Our History:
In the summer of 2005, a group of Ghanaian college students hosted an event in their home town to provide achievement awards to exemplary teachers and pupils from the local elementary and middle schools. Education in their town, Yonso, faced the same problems as thousands of other rural communities across Africa and the world -- a lack of educational resources and teachers, a lack of basic facilities (most buildings in Yonso lack water or electricity), and all of the other obstacles that come with high poverty rates. These students, led by a psychology major named Kwabena Danso and working completely independently of foreign donors or NGOs, created their own organization dedicated to supporting local education in Yonso. They called themselves the Yonso Students' Union, and their mission could be summarized as this: if we were able to beat the odds to graduate from school and attend college ourselves, we should do something to help other kids from our home town do the same.Meanwhile, across the globe, a group of American college students at schools around the US were preparing for a semester studying abroad at the University of Ghana. They'd chosen to travel to Ghana to experience its many rich, fascinating cultures and its natural beauty, but many also wanted to see firsthand the complexities of development and poverty in Africa. Upon arriving in Ghana that August, they viscerally experienced the fact that millions of Ghanaians have no access to basic health care, liveable housing, or even enough food to healthily live. As with many Americans confronted with global poverty face to face for the first time, the poverty and need in Ghana created a sense of helplessness at the sheer scale of the country's problems -- and then they met Kwabena Danso.

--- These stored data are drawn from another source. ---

(* ===== verification/Datagram.v ===== *)
(** * webrtc/rtc-datagram: classification of multiplexed datagrams (src/lib.rs) *)
From S2P Require Import Prelude Words Slices.
From S2P Require RtpExtension RtpPacket RtpRewrite RtcpModel Rtcp.

Inductive DatagramKind := Stun | TurnChannelData | Dtls | Rtp | Rtcp | Unknown.
#[export] Instance DatagramKind_eq_dec : EqDecision DatagramKind.
Proof. solve_decision. Defined.

Definition within (lo hi x : Z) : bool := (lo <=? x) && (x <=? hi).

Definition is_stun (input : bytes) : bool :=
  (20 <=? len input) && bool_decide (get_range input 4 8 = Some [0x21; 0x12; 0xa4; 0x42]).

Definition is_turn_channel_data {E} (input : bytes) : outcome E bool :=
  match get_to input 2 with
  | None => Ok false
  | Some channel_bytes =>
      b0 ← index channel_bytes 0;
      b1 ← index channel_bytes 1;
      let channel := from_be_bytes [b0; b1] in
      Ok (within 0x4000 0x7fff channel)
  end.

Definition classify {E} (input : bytes) : outcome E DatagramKind :=
  match get input 0 with
  | None => Ok Unknown
  | Some first =>
      if within 0 3 first && is_stun input then Ok Stun
      else if within 64 79 first then
        is_turn ← is_turn_channel_data input;
        Ok (if is_turn : bool then TurnChannelData else Unknown)
      else if within 20 63 first then Ok Dtls
      else if within 128 191 first && (2 <=? len input) then
        second ← index input 1;
        Ok (if within 192 223 second then Rtcp else Rtp)
      else Ok Unknown
  end.

Definition is_rtcp_mux_safe_payload_type (payload_type : Z) : bool :=
  (payload_type <=? 127) && negb ((64 <=? payload_type) && (payload_type <=? 95)).

(** ** Facts *)
Lemma returns_is_turn_channel_data {E} input : returns (is_turn_channel_data (E:=E) input).
Proof.
  unfold is_turn_channel_data. destruct (get_to _ 2) as [v|] eqn:Hv; [|done].
  apply get_range_len in Hv. do 2 (apply returns_bind; [apply returns_index; lia|intros ? _]). done.
Qed.

Lemma returns_classify {E} input : returns (classify (E:=E) input).
Proof.
  unfold classify. destruct (get input 0) as [first|]; [|done]. split_ifs; try done.
  - apply returns_bind; [apply returns_is_turn_channel_data|done].
  - apply returns_bind; [|done]. apply returns_index.
    match goal with H : _ && (2 <=? _) = true |- _ => apply andb_true_iff in H as [_ H] end. lia.
Qed.

Lemma classify_media {E} first second rest : within 128 191 first = true ->
  classify (E:=E) (first :: second :: rest) = Ok (if within 192 223 second then Rtcp else Rtp).
Proof.
  unfold classify, within. rewrite get_cons_0. intros H. pose proof H as Hb.
  apply andb_true_iff in Hb as [H1 H2].
  replace ((0 <=? first) && (first <=? 3)) with false by lia.
  replace ((64 <=? first) && _) with false by lia.
  replace ((20 <=? first) && _) with false by lia. rewrite H. cbn [andb].
  rewrite (proj2 (Z.leb_le 2 (len (first :: second :: rest)))) by (rewrite !len_cons; pose_len; lia).
  done.
Qed.

Definition mux_check (m : bool) (pt : Z) : bool :=
  within 192 223 (Z.lor (Z.shiftl (from_bool m) 7) pt).

Lemma mux_safe_spec pt : 0 <= pt <= 127 ->
  mux_check false pt = false /\ mux_check true pt = negb (is_rtcp_mux_safe_payload_type pt).
Proof.
  assert (forallb (fun pt => negb (mux_check false pt) &&
    Bool.eqb (mux_check true pt) (negb (is_rtcp_mux_safe_payload_type pt))) (seqZ 0 128) = true) as H
    by (vm_compute; reflexivity).
  intros Hp. pose proof (forallb_seqZ _ _ _ pt H ltac:(lia)) as Hx. cbn beta in Hx.
  rewrite andb_true_iff, negb_true_iff, eqb_true_iff in Hx. done.
Qed.

Definition first_in_range (padded has_extension : bool) (count : Z) : bool :=
  within 128 191 (RtpPacket.first_byte padded has_extension count).
Lemma first_byte_media padded has_extension count : 0 <= count <= 15 ->
  within 128 191 (RtpPacket.first_byte padded has_extension count) = true.
Proof.
  assert (forallb (fun c => first_in_range true true c && first_in_range true false c &&
    first_in_range false true c && first_in_range false false c) (seqZ 0 16) = true) as H
    by (vm_compute; reflexivity).
  intros Hc. pose proof (forallb_seqZ _ _ _ count H ltac:(lia)) as Hx. cbn beta in Hx.
  rewrite !andb_true_iff in Hx. destruct padded, has_extension; apply Hx.
Qed.

(** the classifier never panics, and a packet built by [PacketBuilder] is taken for RTP
    exactly when its payload type is declared safe for a shared port or its marker is
    clear; otherwise it would be read as RTCP. *)
Theorem classify_built_rtp b output : RtpPacket.builder_ok b ->
  RtpPacket.PacketBuilder.build b = Ok output ->
  let h := RtpPacket.PacketBuilder.b_header b in
  classify (E:=unit) output =
    Ok (if is_rtcp_mux_safe_payload_type (RtpPacket.payload_type h) || negb (RtpPacket.marker h)
        then Rtp else Rtcp).
Proof.
  intros Hok Hb h. pose proof Hok as (Hpt & _ & _ & _ & _ & Hpad & _). fold h in Hpt.
  destruct (RtpPacket.build_shape b output Hb Hpad) as (Hpt' & Hcs & _ & _ & block & _ & ->).
  fold h in Hpt', Hcs |- *. rewrite classify_media by (apply first_byte_media; pose_len; lia).
  destruct (mux_safe_spec (RtpPacket.payload_type h)) as [Hf Ht]; [mlia|].
  fold (mux_check (RtpPacket.marker h) (RtpPacket.payload_type h)). destruct (RtpPacket.marker h).
  - rewrite Ht, orb_false_r. by destruct (is_rtcp_mux_safe_payload_type _).
  - rewrite Hf, orb_true_r. done.
Qed.

Lemma classify_built_rtp_witness :
  classify (E:=unit) [0x80; 96; 0; 1; 0; 0; 0; 2; 0; 0; 0; 3; 42] = Ok Rtp.
Proof.
  apply (classify_built_rtp (RtpPacket.PacketBuilder.new 96 1 2 3 [42])); [|vm_compute; reflexivity].
  unfold RtpPacket.builder_ok. cbn [RtpPacket.PacketBuilder.new RtpPacket.PacketBuilder.b_header].
  split_and!; try done; eval_facts.
Defined.
(* ===== verification/SfuModel.v ===== *)
(** * webrtc/sfu-core: data model and errors (src/model.rs, src/error.rs)

    Identifiers are the integers inside the newtypes; a [Duration] is its count of
    nanoseconds. *)
From S2P Require Import Prelude Words Slices.
From S2P Require RtpExtension RtpPacket RtcpModel MediaCodec.

Abbreviation ParticipantId := Z.
Abbreviation TrackId := Z.
Abbreviation SubscriptionId := Z.
Abbreviation Duration := Z.

Inductive MediaKind := Audio | Video.
#[export] Instance MediaKind_eq_dec : EqDecision MediaKind.
Proof. solve_decision. Defined.

Record Encoding := {
  enc_ssrc : Z;
  rid : option string;
  spatial_layer : Z;
  max_bitrate_bps : Z }.

Record PublishedTrack := {
  track_id : TrackId;
  owner : ParticipantId;
  kind : MediaKind;
  codec : MediaCodec.Codec;
  clock_rate : Z;
  track_payload_type : Z;
  encodings : list Encoding }.

(** [PublishedTrack::encoding]. *)
Definition encoding (self : PublishedTrack) (layer : Z) : option Encoding :=
  List.find (fun e => spatial_layer e =? layer) (encodings self).

Record Layer := { spatial : Z; temporal : Z }.
#[export] Instance Layer_eq_dec : EqDecision Layer.
Proof. solve_decision. Defined.

Record SubscriptionConfig := {
  sub_id : SubscriptionId;
  subscriber : ParticipantId;
  sub_track_id : TrackId;
  output_ssrc : Z;
  output_payload_type : Z;
  initial_layer : Layer;
  initial_sequence_number : Z;
  initial_timestamp : Z;
  extension_rewrites : list RtpPacket.ExtensionRewrite }.

Record RoomConfig := {
  max_tracks : Z;
  max_subscriptions : Z;
  retransmission_cache_packets : Z;
  retransmission_cache_age : Duration;
  pli_throttle : Duration }.

(** [RoomConfig::default]. *)
Definition default_room_config : RoomConfig := {|
  max_tracks := 1024;
  max_subscriptions := 16384;
  retransmission_cache_packets := 2048;
  retransmission_cache_age := 2 * 10 ^ 9;
  pli_throttle := 500 * 10 ^ 6 |}.

Record ForwardedPacket := {
  fp_subscriber : ParticipantId;
  fp_subscription_id : SubscriptionId;
  fp_packet : bytes;
  fp_layer : Layer;
  fp_keyframe : bool;
  fp_retransmission : bool }.

Inductive SfuEvent :=
| LayerSwitched (subscription_id : SubscriptionId) (from : option Z) (to : Z)
| PictureLossIndication (track_id : TrackId) (media_ssrc : Z)
| TransportFeedback (subscriber : ParticipantId) (feedback : RtcpModel.TransportWideFeedback).

Record ForwardOutcome := { packets : list ForwardedPacket; fo_events : list SfuEvent }.
Record ControlOutput := { retransmissions : list ForwardedPacket; co_events : list SfuEvent }.

Inductive SfuError :=
| DuplicateTrack (id : TrackId)
| DuplicateSubscription (id : SubscriptionId)
| UnknownTrack (id : TrackId)
| UnknownSubscription (id : SubscriptionId)
| UnknownSsrc (ssrc : Z)
| UnauthorizedParticipant (id : ParticipantId)
| InvalidEncodings
| InvalidPayloadType (payload_type : Z)
| UnknownSpatialLayer (layer : Z)
| ResourceLimit (what : string)
| Rtp (error : RtpExtension.RtpError)
| Rtcp (error : RtcpModel.RtcpError)
| Payload (error : MediaCodec.PayloadError).
(* ===== verification/DownTrack.v ===== *)
(** * webrtc/sfu-core: one subscriber's view of a track (src/down_track.rs)

    Layer selection, header rewriting, timestamp continuity and the retransmission
    cache of a down-track. *)
From S2P Require Import Prelude Words Slices SfuModel.
From S2P Require RtpExtension RtpPacket RtpRewrite MediaCodec.
Import MediaCodec (PayloadInfo, keyframe, start_of_frame, temporal_id).

Record CachedPacket := { inserted_at : Duration; cached : ForwardedPacket }.

Record DownTrack := {
  configuration : SubscriptionConfig;
  target_layer : Layer;
  selected_spatial : option Z;
  current_input_ssrc : option Z;
  input_timestamp_base : Z;
  output_timestamp_base : Z;
  last_output_timestamp : option Z;
  timestamp_step : Z;
  next_sequence_number : Z;
  cache : list CachedPacket;
  cache_capacity : Z;
  cache_age : Duration }.

Inductive ForwardDecision :=
| Forwarded (packet : ForwardedPacket) (event : option SfuEvent)
| Dropped (waiting_for_keyframe : bool).

Definition new (configuration : SubscriptionConfig) (track : PublishedTrack)
    (cache_capacity : Z) (cache_age : Duration) : DownTrack :=
  let timestamp_step := Z.max (match kind track with
                               | Audio => clock_rate track / 50
                               | Video => clock_rate track / 30
                               end) 1 in
  {| configuration := configuration;
     target_layer := initial_layer configuration;
     selected_spatial := None;
     current_input_ssrc := None;
     input_timestamp_base := 0;
     output_timestamp_base := initial_timestamp configuration;
     last_output_timestamp := None;
     timestamp_step := timestamp_step;
     next_sequence_number := initial_sequence_number configuration;
     cache := [];
     cache_capacity := cache_capacity;
     cache_age := cache_age |}.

Danso recognized that the mission of Yonso Students' Union could benefit enormously from networking with international students. He sought out American students at the University who were interested in giving back to their host country and invited several of them to travel across Ghana to visit his home town, Yonso. The efforts of the Yonso Students' Union were apparent in the small town, most visibly in the new school library that had been built largely due to active fundraising by the Students' Union. But as Danso pointed out, the library contained only a few shelves of books. To the American students who had been searching for an answer to the question of "what can we do to help?", the empty library seemed like an invitation to get involved. To Danso, and to the kids in Yonso, the involvement of the Americans opened up a world of possibilities.For the remainder of their semester in Ghana, the American students worked with Danso and the Yonso Students' Union to make plans. Together, they filmed an amateur documentary about Yonso and the struggle for education in rural Ghana and brainstormed ideas about how the resources available to American students could best be used to help with education in Yonso. By 2006, the Americans were back in the US. But for one of those students, Nick Caccavo, the work was just beginning.

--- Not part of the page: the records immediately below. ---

Lemma unpublish_effect id t r : room_ok r -> tracks r !! id = Some t -> unpublished id t r (unpublish id r).1.
Proof.
  intros Hr Ht. rewrite (unpublish_eq id t) by done. cbv zeta.
  destruct (forget_encodings_spec (encodings t) (set_tracks (delete id (tracks r)) r)) as (Hc2 & Ht2 & Hs2 & Hl2 & Ho2 & Hi2).
  set (r2 := forget_encodings _ _) in *. set (ids := default [] (track_subscriptions r !! id)).
  cbn [room_config tracks subscriptions track_subscriptions output_ssrc_index ssrc_index set_tracks] in *.
  assert (forall i d, subscriptions r !! i = Some d -> i ∈ ids <-> sub_track_id (configuration d) = id) as Hids.
  { intros i d Hd. unfold ids. rewrite (ro_listed _ Hr). split; [intros (e & He & <-); congruence|intros <-; eauto]. }
  destruct (remove_subscriptions_spec ids (set_track_subscriptions (delete id (track_subscriptions r2)) r2))
    as (Hc & Htr & Hi & Hl & Hs & Ho).
  { cbn. rewrite Hs2, Hl2. intros i d Hin Hd. rewrite (proj1 (Hids i d Hd) Hin). apply lookup_delete_eq. }
  cbn [room_config tracks subscriptions track_subscriptions output_ssrc_index ssrc_index set_track_subscriptions] in *.
  split.
  - congruence.
  - congruence.
  - intros s. by rewrite Hi, Hi2.
  - congruence.
  - intros i d. rewrite Hs, Hs2. case_decide as Hin; split; try done.
    + intros [Hd Hne]. destruct Hne. by apply (Hids i d Hd).
    + intros Hd. split; [done|]. by rewrite <- (Hids i d Hd).
    + by intros [? _].
  - intros s j. rewrite Ho, Ho2, Hs2. f_equiv. split; intros Hall i d.
    + intros Hd Heq. apply (Hall i d); [|done]. by apply (Hids i d Hd).
    + intros Hin Hd. apply (Hall i d Hd). by apply (Hids i d Hd).
Qed.

(** Only the encodings of the track are in its part of the SSRC index. *)
Lemma encoding_of_other r id t s i layer : room_ok r -> tracks r !! id = Some t ->
  ssrc_index r !! s = Some (i, layer) -> s ∈ enc_ssrc <$> encodings t <-> i = id.
Proof.
  intros Hr Ht Hs. split.
  - intros (e & -> & He)%list_elem_of_fmap.
    assert (ssrc_index r !! enc_ssrc e = Some (id, spatial_layer e)) by (apply (ro_ssrc _ Hr); eauto 10). congruence.
  - intros ->. apply (ro_ssrc _ Hr) in Hs as (t' & e & Ht' & He & <- & _). apply list_elem_of_fmap_2. congruence.
Qed.

Lemma unpublish_ssrcs_ok id t r r' s i layer : room_ok r -> tracks r !! id = Some t -> unpublished id t r r' ->
  ssrc_index r' !! s = Some (i, layer) <-> exists t e, tracks r' !! i = Some t /\ e ∈ encodings t /\
    enc_ssrc e = s /\ spatial_layer e = layer.
Proof.
  intros Hr Ht [_ Htr Hi _ _ _]. rewrite Hi, Htr. split.
  - case_decide as Hin; [done|]. intros Hs. pose proof (encoding_of_other r id t s i layer Hr Ht Hs) as Ho.
    apply (ro_ssrc _ Hr) in Hs as (t' & e & Ht' & ?). exists t', e. rewrite lookup_delete_Some. naive_solver.
  - intros (t' & e & [Hne Ht']%lookup_delete_Some & He & <- & <-).
    assert (ssrc_index r !! enc_ssrc e = Some (i, spatial_layer e)) as Hs by (apply (ro_ssrc _ Hr); eauto 10).
    rewrite decide_False; [done|]. rewrite (encoding_of_other r id t _ _ _ Hr Ht Hs). congruence.
Qed.

Lemma unpublish_outputs_ok id t r r' s i : room_ok r -> unpublished id t r r' ->
  output_ssrc_index r' !! s = Some i <->
  exists d, subscriptions r' !! i = Some d /\ output_ssrc (configuration d) = s.
Proof.
  intros Hr [_ _ _ _ Hsub Ho]. rewrite Ho. setoid_rewrite Hsub. split.
  - intros [(d & Hd & Heq)%(ro_output _ Hr) Hall]. exists d. split_and!; try done. intros Ht'. by apply (Hall i d).
  - intros (d & [Hd Hne] & Heq). assert (output_ssrc_index r !! s = Some i) by (apply (ro_output _ Hr); eauto).
    split; [done|]. intros j e He Ht' Hs'.
    assert (output_ssrc_index r !! s = Some j) by (apply (ro_output _ Hr); eauto). congruence.
Qed.

Lemma unpublish_ok id r : room_ok r -> room_ok (unpublish id r).1.
Proof.
  intros Hr. destruct (tracks r !! id) as [t|] eqn:Ht; [|unfold unpublish; by rewrite Ht].
  pose proof (unpublish_effect id t r Hr Ht) as Hun. set (r' := (unpublish id r).1) in *. clearbody r'.
  pose proof (fun s i layer => unpublish_ssrcs_ok id t r r' s i layer Hr Ht Hun) as Hssrc.
  pose proof (fun s i => unpublish_outputs_ok id t r r' s i Hr Hun) as Hout.
  destruct Hun as [Hc Htr Hi Hl Hsub _].
  pose proof Hr as [H0 H1 H2 H3 H4 H5 H6 H7 H8].
  split; [by rewrite Hc| |done| |done|..].
  - intros i t'. rewrite Htr, lookup_delete_Some. intros [_ Hi']. by apply H1.
  - intros i d [Hd Hne]%Hsub. destruct (H3 _ _ Hd) as (Ha & Hb & Hsel & Htk).
    split_and!; [done..| |by rewrite Htr, lookup_delete_ne by congruence].
    unfold selects in *. destruct (current_input_ssrc d) as [s|]; [|done]. destruct Hsel as (layer & Hx & Hy).
    exists layer. split; [|done]. rewrite Hi, decide_False; [done|]. by rewrite (encoding_of_other r id t _ _ _ Hr Ht Hx).
  - intros tid i. rewrite Hl. setoid_rewrite Hsub. destruct (decide (tid = id)) as [->|Hne].
    + rewrite lookup_delete_eq. cbn. split; [by intros ?%not_elem_of_nil|]. naive_solver.
    + rewrite lookup_delete_ne, H5 by done. naive_solver.
  - intros tid l. rewrite Hl, lookup_delete_Some. intros [_ Hx]. by apply H6 in Hx.
  - rewrite Htr, Hc. unfold map_len in *. rewrite map_size_delete_Some by eauto. lia.
  - rewrite Hc. unfold map_len in *. enough (size (subscriptions r') <= size (subscriptions r))%nat by lia.
    apply map_subseteq_size. apply map_subseteq_spec. intros i d [? _]%Hsub. done.
Qed.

Nick spent his last semester at the University of Vermont organizing a drive to collect schoolbooks to stock the same library he'd seen in Yonso, rallying help from his family and friends to ultimately send more than ten thousand pounds of books across the Atlantic (other American students from the Ghana trip also made minor contributions). By the time the books had been collected, packaged, and shipped -- paid for using funds raised by Nick and his friend Sonja -- the drive had begun to resemble a more permanent organization. Nick, Sonja, and several other friends who had also helped with the book decided to form a board, and the Yonso Project was born as an incorporated nonprofit.The Yonso Project has grown steadily both in the US and in Ghana since we were incorporated in 2006. We have members and regular donors in communities, colleges, and high schools across the US, many of whom have now been supporting the Yonso Project for years. In Ghana, our programs have met with such high demand that we have opened a permanent office Yonso and other communities in the surrounding area: Kyekyewere, Apaah, and Akrofonso. We have provided educational assistance to hundreds of students individually and to the local schools as a whole, and our microlending program has provided $54,000 of loans to struggling families. But, as the Yonso Project has rapidly grown and its mission has evolved, we have remained an organization that is administered by individual volunteers and funded primarily by individual donors.